* _Data shown_
(** * Banco.py: a shallow embedding of the bank ledger and its properties

    The Python module [Banco.py] defines clients, accounts ([Conta] with
    the subclasses [Corrente] and [Poupanca]), operation records and a
    [Banco] that orchestrates deposits, withdrawals and transfers.

    Python objects are mutable and shared by reference: the bank's
    registry and a client's list point to the same account objects.  The
    embedding therefore keeps every object in a store ([Mundo]) and passes
    references around.  Methods are computations in a state-and-exception
    monad [M]; an exception leaves the store as it was at the moment of
    the [raise], exactly as in Python (nothing is rolled back).

    Conventions.
    - Amounts ([saldo], [valor], ...) are Python floats.  The
      specification treats them as exact signed decimal amounts, and so
      does the model: they are rationals [Q], and rounding is outside the
      model.
    - [datetime.date.today()] and [datetime.datetime.now()] read the
      clock; the values read are explicit arguments ([hoje], [agora]) of
      the methods that read them, in the order the code reads them.
    - Every attribute assignment and every [list.append] performed on an
      account is also recorded, in program order, in the ghost field
      [rastro] of the store, so that claims about the order of effects
      inside one call can be stated. *)

From Stdlib Require Import ZArith QArith String List Lqa Lia Bool.
From stdpp Require Import base option list gmap.
(** X8.  In a session a path that does not start with [/] is read from
    the cursor: the empty path and [.] are the cursor, [..] is its parent,
    and a single segment is the entry of that name in it. *)
Theorem relative_paths_resolve_against_cursor :
  forall (calls : list call) (w : string),
    let self := session startup calls in
    let cur := current_path self in
    normalize_path self "" = cur /\
    normalize_path self "." = cur /\
    normalize_path self ".." = Py.dirname cur /\
    (segment w -> normalize_path self w = children_prefix cur ++ w).
Proof.
  intros calls w self cur.
  destruct (reachable_well_formed calls) as (_ & _ & Hc). fold self in Hc. fold cur in Hc.
  assert (Hrel : forall p, Py.startswith_slash p = false ->
            normalize_path self p
            = render_parts (resolve_parts
                (Py.split Py.slash (children_prefix cur ++ p)))).
  { intros p Hp. unfold cur. rewrite <- absolute_form_relative by assumption.
    reflexivity. }
  destruct Hc as (parts & Hparts & Hcur).
  assert (Hres : forall tail,
            resolve_parts (Py.split Py.slash (children_prefix cur ++ tail))
            = fold_left resolve_part (Py.split Py.slash tail) parts).
  { intros tail. rewrite Hcur. destruct parts as [|x parts].
    - change (children_prefix (render_parts []) ++ tail)
        with ("" ++ String Py.slash tail).
      rewrite split_app. reflexivity.
    - assert (Hne : render_parts (x :: parts) <> "/").
      { inversion Hparts as [|? ? (Hx & _) _]; subst.
        destruct x as [|c x]; [contradiction|].
        destruct (join_head "/" (String c x) parts) as (rest & Hj).
        change (render_parts (String c x :: parts))
          with (String Py.slash (Py.join "/" (String c x :: parts))).
        rewrite Hj. discriminate. }
      unfold children_prefix. apply String.eqb_neq in Hne. rewrite Hne.
      rewrite append_assoc. change ("/" ++ tail) with (String Py.slash tail).
      rewrite split_app. unfold resolve_parts. rewrite fold_left_app. f_equal.
      change (render_parts (x :: parts))
        with (String Py.slash (Py.join (String Py.slash "") (x :: parts))).
      cbn [Py.split]. rewrite Ascii.eqb_refl.
      rewrite split_join;
        [| discriminate
         | eapply Forall_impl; [|exact Hparts]; intros; now apply segment_free].
      change (fold_left resolve_part ("" :: x :: parts) [])
        with (fold_left resolve_part (x :: parts) []).
      now rewrite resolve_segments. }
  repeat split.
  - rewrite Hrel, Hres by reflexivity. now rewrite Hcur.
  - rewrite Hrel, Hres by reflexivity. now rewrite Hcur.
  - rewrite Hrel, Hres by reflexivity. rewrite Hcur.
    change (fold_left resolve_part (Py.split Py.slash "..") parts)
      with (removelast parts).
    now apply render_parts_parent.
  - intros Hw. rewrite Hrel, Hres by now apply segment_relative.
    rewrite (split_word _ _ (segment_free _ Hw)). cbn [fold_left].
    rewrite resolve_part_segment by assumption. rewrite Hcur.
    now apply render_parts_child.
Qed.

Lemma relative_paths_resolve_against_cursor_witness :
  normalize_path (session startup [ChangeDirectory "home"]) "me"
  = children_prefix (current_path (session startup [ChangeDirectory "home"])) ++ "me".
Proof.
  apply (relative_paths_resolve_against_cursor [ChangeDirectory "home"] "me").
  split; [discriminate|]. split; [discriminate|]. split; [discriminate | reflexivity].
Defined.

(** X9.  Whatever the argument and the cursor are, the result of
    [normalize_path] starts with [/], has no [//], ends in [/] only when
    it is [/], and has no segment [.] or [..]. *)
Theorem normalize_path_shape :
  forall (self : VFS) (p : string),
    let q := normalize_path self p in
    Py.startswith_slash q = true /\
    no_double_slash q = true /\
    (q = "/" \/ ends_in_slash q = false) /\
    Forall (fun w => w <> "." /\ w <> "..") (Py.split Py.slash q).
Proof.
  intros self p q.
  pose proof (normalize_path_canonical self p) as Hc. fold q in Hc.
  split; [now apply canonical_absolute|].
  split; [now apply canonical_no_double_slash|].
  split; [now apply canonical_end|].
  destruct Hc as (parts & Hparts & ->). destruct parts as [|x parts].
  - repeat constructor; discriminate.
  - change (render_parts (x :: parts))
      with (String Py.slash (Py.join (String Py.slash "") (x :: parts))).
    cbn [Py.split]. rewrite Ascii.eqb_refl.
    rewrite split_join;
      [| discriminate
       | eapply Forall_impl; [|exact Hparts]; intros; now apply segment_free].
    constructor; [split; discriminate|].
    eapply Forall_impl; [|exact Hparts]. intros a (_ & H1 & H2 & _). now split.
Qed.

(** ** A new directory in the listing of its parent *)



(** ** Opening a stored database again *)

Lemma INSERT_lookup t r :
  INSERT t r = if is_some (lookup t (path r)) then Raised IntegrityError
               else Returned (t ++ [r])%list.
Proof. unfold INSERT. rewrite unique_ok_lookup. now destruct (lookup t (path r)). Qed.
Definition handleSubmit (st : settings) (inputValue : jsstring) : submission :=
  if isEmpty (trim inputValue) then Ignored
  else if isEmpty (selectedItems st) then
    Alerted (js "Please select at least one " ++ comparisonType st
             ++ js " to analyze.")
  else if isEmpty (selectedCategories st) then
    Alerted (js "Please select at least one category to analyze.")
  else
    let userQuery := trim inputValue in
    Sent userQuery (requestData st userQuery) (estimatedSeconds st userQuery).

(** The countdown callback, run once a second. *)
Definition tick (prev : Z) : Z :=
  if (prev <=? 1)%Z then 0%Z else (prev - 1)%Z.

(** ** Showing an answer *)

Record panel := { heading : jsstring; body : jsstring }.

(** The body of an assistant message: the whole text, or the optional
    introduction, the grid class and the panels.  Each text is what the
    markdown renderer is given; the footer with the meta data is left
    out. *)
Inductive messageBody :=
| Whole (text : jsstring)
| Compared (intro : option jsstring) (grid : jsstring) (cols : list panel).

Definition gridClass (n : nat) : jsstring :=
  if (n =? 2)%nat then js "md:grid-cols-2"
  else if (3 <=? n)%nat then js "md:grid-cols-3"
  else [].

(** [renderMarkdown(v)] for a value read from [sections]: only a string
    has [replace]. *)
Definition renderValue (v : value) : completion jsstring :=
  match v with
  | Str s => Normal (renderMarkdown s)
  | _ => Throw TypeError
  end.
(** An iteration that does not increment the counter activates no enemy,
    attempts no spawn, draws no random number and leaves every entity as it
    was: a rejected or terminal move ends the turn at once. *)
Theorem idle_turn_is_quiet (g g' : Game) (key : Z) (tr : list Event) :
  tick key g = Continue g' tr →
  player_moves g' = player_moves g →
  tr = [] ∧ rand g' = rand g ∧ entities (world g') = entities (world g).
Proof.
  intros Ht Hpm.
  apply tick_Continue_inv in Ht as [(_ & -> & ->) | (_ & Ht)]; [done|].
  apply turn_inv in Ht as (w1 & moved & Hs & Hm). destruct moved.
  - destruct Hm as (w2 & r2 & _ & ->). simpl in Hpm. lia.
  - destruct Hm as [-> ->]. simpl.
    by apply player_step_inv in Hs as [-> _].
Qed.

Lemma idle_turn_is_quiet_witness :
  @nil Event = []
  ∧ rand (after_tick 115 (initial_game stay_tape)) = rand (initial_game stay_tape)
  ∧ entities (world (after_tick 115 (initial_game stay_tape)))
    = entities (world (initial_game stay_tape)).
Proof.
  apply (idle_turn_is_quiet (initial_game stay_tape)
           (after_tick 115 (initial_game stay_tape)) 115 []).
  - vm_compute. reflexivity.
  - vm_compute. reflexivity.
Defined.

Lemma q_pass_off_beat (refs : list nat) (w : World) (pm : Z) (r : Rand) :
  pm mod 2 ≠ 0 → q_pass refs w pm r = (w, r).
Proof.
  intros Hpm. induction refs as [|q rest IH]; simpl; [done|].
  unfold QEnemy_take_turn.
  destruct (negb (pm mod Q_MOVE_INTERVAL =? 0)) eqn:E; [done|].
  by apply mod_interval_test in E.
Qed.

Lemma enemies_pass_fold (refs : list nat) (w : World) (r : Rand) :
  enemies_pass refs w r
  = fold_left (λ s e, Enemy_take_turn e s.1 s.2) refs (w, r).
Proof.
  revert w r. induction refs as [|e rest IH]; intros w r; simpl; [done|].
  destruct (Enemy_take_turn e w r) as [w' r']. apply IH.
Qed.
Lemma requests_retry_events (o : PiranhaGPTChat) (latest : message)
    (n_samples : Z) (errs : list openai.error) :
  requests (retry_events o latest n_samples errs) =
    replicate (length errs) (request_of o n_samples).
Proof.
  unfold retry_events. induction errs as [|e errs IH]; [done |].
  rewrite bind_cons. unfold requests in *. rewrite omap_app, IH. done.
Qed.

(** The run of [get_completion] over N transient failures and a success. *)
Lemma get_completion_run (fuel : nat) (n_samples : Z)
    (s : state) (latest : message) (errs : list openai.error)
    (choices : list string) :
  last (messages (self s)) = Some latest →
  fails_transiently s n_samples errs →
  provider (calls s + length errs) (request_of (self s) n_samples) = Response choices →
  length errs < fuel →
  get_completion fuel n_samples s =
    (Ok choices,
     State (self s) (calls s + length errs + 1)
           (trace s ++ retry_events (self s) latest n_samples errs
                    ++ attempt_events (self s) latest n_samples)).
Proof.
  intros Hlast Hfail Hok Hfuel.
  replace fuel with (length errs + S (fuel - S (length errs))) by lia.
  rewrite (get_completion_unroll n_samples latest errs s _ Hlast Hfail).
  cbn [get_completion]. unfold bind.
  erewrite attempt_success; [| exact Hlast | exact Hok].
  cbn. unfold ret. rewrite <- app_assoc. do 2 f_equal. lia.
Qed.

(** C1: when the provider raises a transient error (rate limit, timeout
    or generic provider error) on each of the first N attempts and
    succeeds on attempt N+1, [get_completion] returns the sample list of
    the successful attempt; it has logged each failure, in order, and
    slept N times, 10 seconds each time, whatever N is. *)
Theorem get_completion_retries_then_returns (fuel : nat) (n_samples : Z)
    (s : state) (latest : message) (errs : list openai.error)
    (choices : list string) :
  last (messages (self s)) = Some latest →
  fails_transiently s n_samples errs →
  provider (calls s + length errs) (request_of (self s) n_samples) = Response choices →
  length errs < fuel →
  let evs := retry_events (self s) latest n_samples errs
             ++ attempt_events (self s) latest n_samples in
  get_completion fuel n_samples s =
    (Ok choices, State (self s) (calls s + length errs + 1) (trace s ++ evs))
  ∧ logged_errors evs = ProviderError <$> errs
  ∧ sleeps evs = replicate (length errs) 10%Z.
Proof.
  intros Hlast Hfail Hok Hfuel evs. subst evs. split; [| split].
  - by apply get_completion_run.
  - unfold logged_errors. rewrite omap_app.
    fold (logged_errors (retry_events (self s) latest n_samples errs)).
    rewrite logged_errors_retry_events. cbn. by rewrite app_nil_r.
  - unfold sleeps. rewrite omap_app.
    fold (sleeps (retry_events (self s) latest n_samples errs)).
    rewrite sleeps_retry_events. cbn. by rewrite app_nil_r.
Qed.

(** Whatever one turn of the loop does, it leaves the object alone. *)
Lemma attempt_self (n_samples : Z) (s : state) :
  self (snd (attempt n_samples s)) = self s.
Proof.
  unfold attempt, try_except, bind, emit, last_message, ChatCompletion_create, ret.
  cbn. destruct (last (messages (self s))) as [latest|]; cbn; [| done].
  destruct (provider _ _) as [choices | e]; cbn; [done |].
  by destruct (caught (ProviderError e)).
Qed.

Lemma get_completion_self (fuel : nat) (n_samples : Z) :
  ∀ s, self (snd (get_completion fuel n_samples s)) = self s.
Proof.
  induction fuel as [|fuel IH]; intros s; [done |].
  cbn [get_completion]. unfold bind.
  pose proof (attempt_self n_samples s) as Ha.
  destruct (attempt n_samples s) as [[[completions|] | e |] s1]; cbn in *; try done.
  by rewrite IH.
Qed.

(** A run that came to an end does not depend on the fuel it was given. *)
Lemma get_completion_more_fuel (fuel extra : nat) (n_samples : Z) :
  ∀ s r s',
    get_completion fuel n_samples s = (r, s') →
    r ≠ OutOfFuel →
    get_completion (fuel + extra) n_samples s = (r, s').
Proof.
  induction fuel as [|fuel IH]; intros s r s' Hrun Hr.
  - cbn in Hrun. injection Hrun as <- <-. done.
  - revert Hrun. cbn [get_completion Nat.add]. unfold bind.
    destruct (attempt n_samples s) as [[[completions|] | e |] s1]; try done.
    intros Hrun. by apply IH.
Qed.

(** While the provider keeps failing with transient errors the loop
    neither returns nor raises: there is no bound on the retries. *)
Lemma get_completion_persistent_outage (fuel : nat) (n_samples : Z)
    (latest : message) :
  ∀ s,
    last (messages (self s)) = Some latest →
    (∀ k, calls s ≤ k →
       ∃ e, provider k (request_of (self s) n_samples) = Fails e ∧ transient e) →
    fst (get_completion fuel n_samples s) = OutOfFuel.
Proof.
  induction fuel as [|fuel IH]; intros s Hlast Hout; [done |].
  destruct (Hout (calls s) (le_n _)) as (e & Hp & Ht).
  apply caught_transient in Ht.
  cbn [get_completion]. unfold bind.
  rewrite (attempt_transient n_samples s latest Hlast e Hp Ht).
  apply IH; cbn [self calls]; [done |].
  intros k Hk. apply Hout. lia.
Qed.

(** The cache-hit branch of [get_model_response]. *)
Lemma get_model_response_cache_hit (fuel : nat) (s : state) (latest : message) :
  last (messages (self s)) = Some latest →
  role latest = "assistant" →
  get_model_response fuel s =
    (Ok (content latest),
     State (self s) (calls s)
           (trace s ++ [Print ("System: " +:+ content latest +:+ nl)])).
Proof.
  intros Hlast Hrole.
  unfold get_model_response, bind, last_message. rewrite Hlast, Hrole.
  reflexivity.
Qed.
(** X8: Update returns [nil] exactly when the tag reconciler succeeded,
    the website request succeeded, the existence check succeeded or
    reported 404, and the tag fetch succeeded.  A bucket that is reported
    missing does not make Update fail. *)
Theorem update_succeeds_iff (meta : AWSClient) (d : ResourceData) (g : G) :
  let tagsOut := exec (setTagsS3 d) g in
  let d1 := tagsOut.1.1.2 in
  let web :=
    respond
      (website_request (bucket d1)
         (ReconcileWebsite_spec (website d1) (index_document d1)
            (error_document d1))) tagsOut.1.2 in
  let head := respond (HeadBucket (Some (Id d1))) web.2 in
  let id1 := match head.1 with Ok _ => Id d1 | Err _ => EmptyString end in
  let fetch := exec (getTagSetS3 id1) head.2 in
  (exec (Update meta d) g).1.1.1 = Ok tt <->
  tagsOut.1.1.1 = Ok tt /\
  err_of web.1 = None /\
  match head.1 with Ok _ => True | Err err => isStatus404 err = true end /\
  err_of fetch.1.1 = None.
Proof.
  cbv zeta. rewrite run_Update. cbv zeta.
  destruct (exec (setTagsS3 d) g) as [[[rt d1] g1] t1]. cbn [fst snd].
  destruct rt as [[]|e]; [|split; [done | intros [? _]; done]].
  rewrite run_updateWebsite. cbv zeta. cbn [fst snd].
  match goal with
  | |- context [respond ?r g1] => destruct (respond r g1) as [[ow|ew] g2]
  end; cbn [fst snd err_of]; [|split; [done | intros (_ & ? & _); done]].
  pose proof (run_Read_nil_iff meta d1 g2) as HR. cbv zeta in HR.
  rewrite HR. tauto.
Qed.

(** X9: with [website] off, the index and the error document play no
    part: two records with the same name lead to the same delete request,
    the same result and the same gateway state, whatever their documents. *)
Theorem updateWebsite_disabled_ignores_documents
    (d1 d2 : ResourceData) (g : G) :
  website d1 = false ->
  website d2 = false ->
  bucket d1 = bucket d2 ->
  let o1 := exec (updateWebsite d1) g in
  let o2 := exec (updateWebsite d2) g in
  o1.2 = [DeleteBucketWebsite (Some (bucket d1))] /\
  o1.1.1.1 = o2.1.1.1 /\ o1.1.2 = o2.1.2 /\ o1.2 = o2.2.
Proof.
  intros H1 H2 Hb. cbv zeta. rewrite !run_updateWebsite. cbv zeta.
  rewrite H1, H2, Hb. repeat split; reflexivity.
Qed.

End Further.

(** ** The further properties on concrete runs *)

(** X1 on a run: the website of b1 is refused with the status 404. *)
Lemma updateWebsite_failure_annotated_witness :
  scripted
    (website_request (bucket b1)
       (ReconcileWebsite_spec (website b1) (index_document b1)
          (error_document b1)))
    [Failure notFound] = (Err notFound, []) /\
  exists e,
    (run scripted (updateWebsite b1) [Failure notFound]).1.1.1 = Err e /\
    Error e = "Error putting S3 website: Not Found" /\
    isStatus404 e = false.
Proof.
  split; [reflexivity|].
  destruct (updateWebsite_failure_annotated scripted b1 [Failure notFound] []
              notFound eq_refl) as (e & Hrun & Hmsg & _ & H404).
  exists e. split; [by rewrite Hrun|]. split; [exact Hmsg | exact H404].
Defined.

(** X2 on a run: Read of the created bucket b1. *)
Lemma read_existing_bucket_witness :
  let env_prod := {| tag_Key := "env"; tag_Value := "prod" |} in
  scripted (HeadBucket (Some (Id b1_created))) [Success []; Success [env_prod]]
    = (Ok tt, [Success [env_prod]]) /\
  (run scripted (Read_spec us_east_1 b1_created)
     [Success []; Success [env_prod]]).2
    = [HeadBucket (Some "b1"); GetBucketTagging (Some "b1")].
Proof.
  cbv zeta. split; [reflexivity|].
  exact (f_equal snd
           (read_existing_bucket getTagSetS3_spec tagsToMapS3_spec scripted
              us_east_1 b1_created
              [Success []; Success [{| tag_Key := "env"; tag_Value := "prod" |}]]
              [Success [{| tag_Key := "env"; tag_Value := "prod" |}]]
              tt eq_refl)).
Defined.

(** X3 on a run: Read of a bucket that is reported missing returns [nil]. *)
Lemma read_succeeds_iff_witness :
  isStatus404 notFound = true /\
  (run scripted (Read_spec us_east_1 b1_created) [Failure notFound]).1.1.1
    = Ok tt.
Proof.
  split; [reflexivity|].
  exact (proj2 (read_succeeds_iff getTagSetS3_spec tagsToMapS3_spec scripted
                  us_east_1 b1_created [Failure notFound])
           (conj eq_refl eq_refl)).
Defined.

(** X4 on a run: Create over a record that holds the identity b0. *)
Lemma create_ignores_previous_identity_witness :
  scripted (CreateBucket_spec (region us_east_1) (bucket b1) (acl b1)) []
    = (Ok tt, []) /\
  run scripted (Create_spec us_east_1 (with_Id "b0" b1)) []
    = run scripted (Create_spec us_east_1 b1) [].
Proof.
  split; [reflexivity|].
  exact (proj2 (proj2 (proj2 (create_ignores_previous_identity
                                setTagsS3_spec getTagSetS3_spec
                                tagsToMapS3_spec scripted us_east_1 b1 "b0"
                                [])))
           tt [] eq_refl).
Defined.

(** X6 on a run: b1 is created and then reported missing. *)
Lemma create_vanished_bucket_witness :
  let script :=
    [Success []; Success []; Success []; Failure notFound; Success []] in
  isStatus404 notFound = true /\
  (run scripted (Create_spec us_east_1 b1) script).1.1.1 = Ok tt /\
  Id (run scripted (Create_spec us_east_1 b1) script).1.1.2 = EmptyString.
Proof.
  cbv zeta. split; [reflexivity|].
  destruct (create_vanished_bucket
              setTagsS3_spec getTagSetS3_spec tagsToMapS3_spec scripted
              us_east_1 b1 b1_created
              [Success []; Success []; Success []; Failure notFound; Success []]
              [Success []; Success []; Failure notFound; Success []]
              [Success []; Failure notFound; Success []]
              [Failure notFound; Success []]
              [Success []]
              []
              [PutBucketTagging (Some "b1")
                 [{| tag_Key := "env"; tag_Value := "prod" |}]]
              [GetBucketTagging (Some EmptyString)]
              notFound [] tt tt
              eq_refl eq_refl eq_refl eq_refl eq_refl eq_refl)
    as [Hrun _].
  unfold Create_spec. rewrite Hrun. split; reflexivity.
Defined.

(** X7 on a run: b1 before and after its creation. *)
Lemma updateWebsite_reads_name_and_website_fields_witness :
  bucket b1 = bucket b1_created /\
  (run scripted (updateWebsite b1) []).2
    = (run scripted (updateWebsite b1_created) []).2.
Proof.
  split; [reflexivity|].
  exact (proj2 (proj2 (updateWebsite_reads_name_and_website_fields
                         scripted b1 b1_created []
                         eq_refl eq_refl eq_refl eq_refl))).
Defined.

(** X8 on a run: Update of b1 while it is reported missing returns
    [nil]. *)
Lemma update_succeeds_iff_witness :
  let script := [Success []; Success []; Failure notFound] in
  isStatus404 notFound = true /\
  (run scripted (Update_spec us_east_1 b1_created) script).1.1.1 = Ok tt.
Proof.
  cbv zeta. split; [reflexivity|].
  exact (proj2 (update_succeeds_iff
                  setTagsS3_spec getTagSetS3_spec tagsToMapS3_spec scripted
                  us_east_1 b1_created
                  [Success []; Success []; Failure notFound])
           (conj eq_refl (conj eq_refl (conj eq_refl eq_refl)))).
Defined.

(** X9 on a run: two buckets named b1 with the website off and different
    documents. *)
Lemma updateWebsite_disabled_ignores_documents_witness :
  let off1 :=
    {| Id := "b1"; bucket := "b1"; acl := "private"; website := false;
       index_document := "index.html"; error_document := "error.html";
       tags := ∅ |} in
  let off2 :=
    {| Id := "b1"; bucket := "b1"; acl := "private"; website := false;
       index_document := EmptyString; error_document := EmptyString;
       tags := ∅ |} in
  website off1 = false /\
  (run scripted (updateWebsite off1) [Failure denied]).1.1.1
    = (run scripted (updateWebsite off2) [Failure denied]).1.1.1.
Proof.
  cbv zeta. split; [reflexivity|].
  exact (proj1 (proj2 (updateWebsite_disabled_ignores_documents scripted
                         {| Id := "b1"; bucket := "b1"; acl := "private";
                            website := false;
                            index_document := "index.html";
                            error_document := "error.html"; tags := ∅ |}
                         {| Id := "b1"; bucket := "b1"; acl := "private";
                            website := false;
                            index_document := EmptyString;
                            error_document := EmptyString; tags := ∅ |}
                         [Failure denied] eq_refl eq_refl eq_refl))).
Defined.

* _What you are asked to do_
Give back the listing exactly, please, from its first line to the line containing "[Banco] that orchestrates", inclusive, and nothing past that line.

* _Answer to this task_
(** * Banco.py: a shallow embedding of the bank ledger and its properties

    The Python module [Banco.py] defines clients, accounts ([Conta] with
    the subclasses [Corrente] and [Poupanca]), operation records and a
    [Banco] that orchestrates deposits, withdrawals and transfers.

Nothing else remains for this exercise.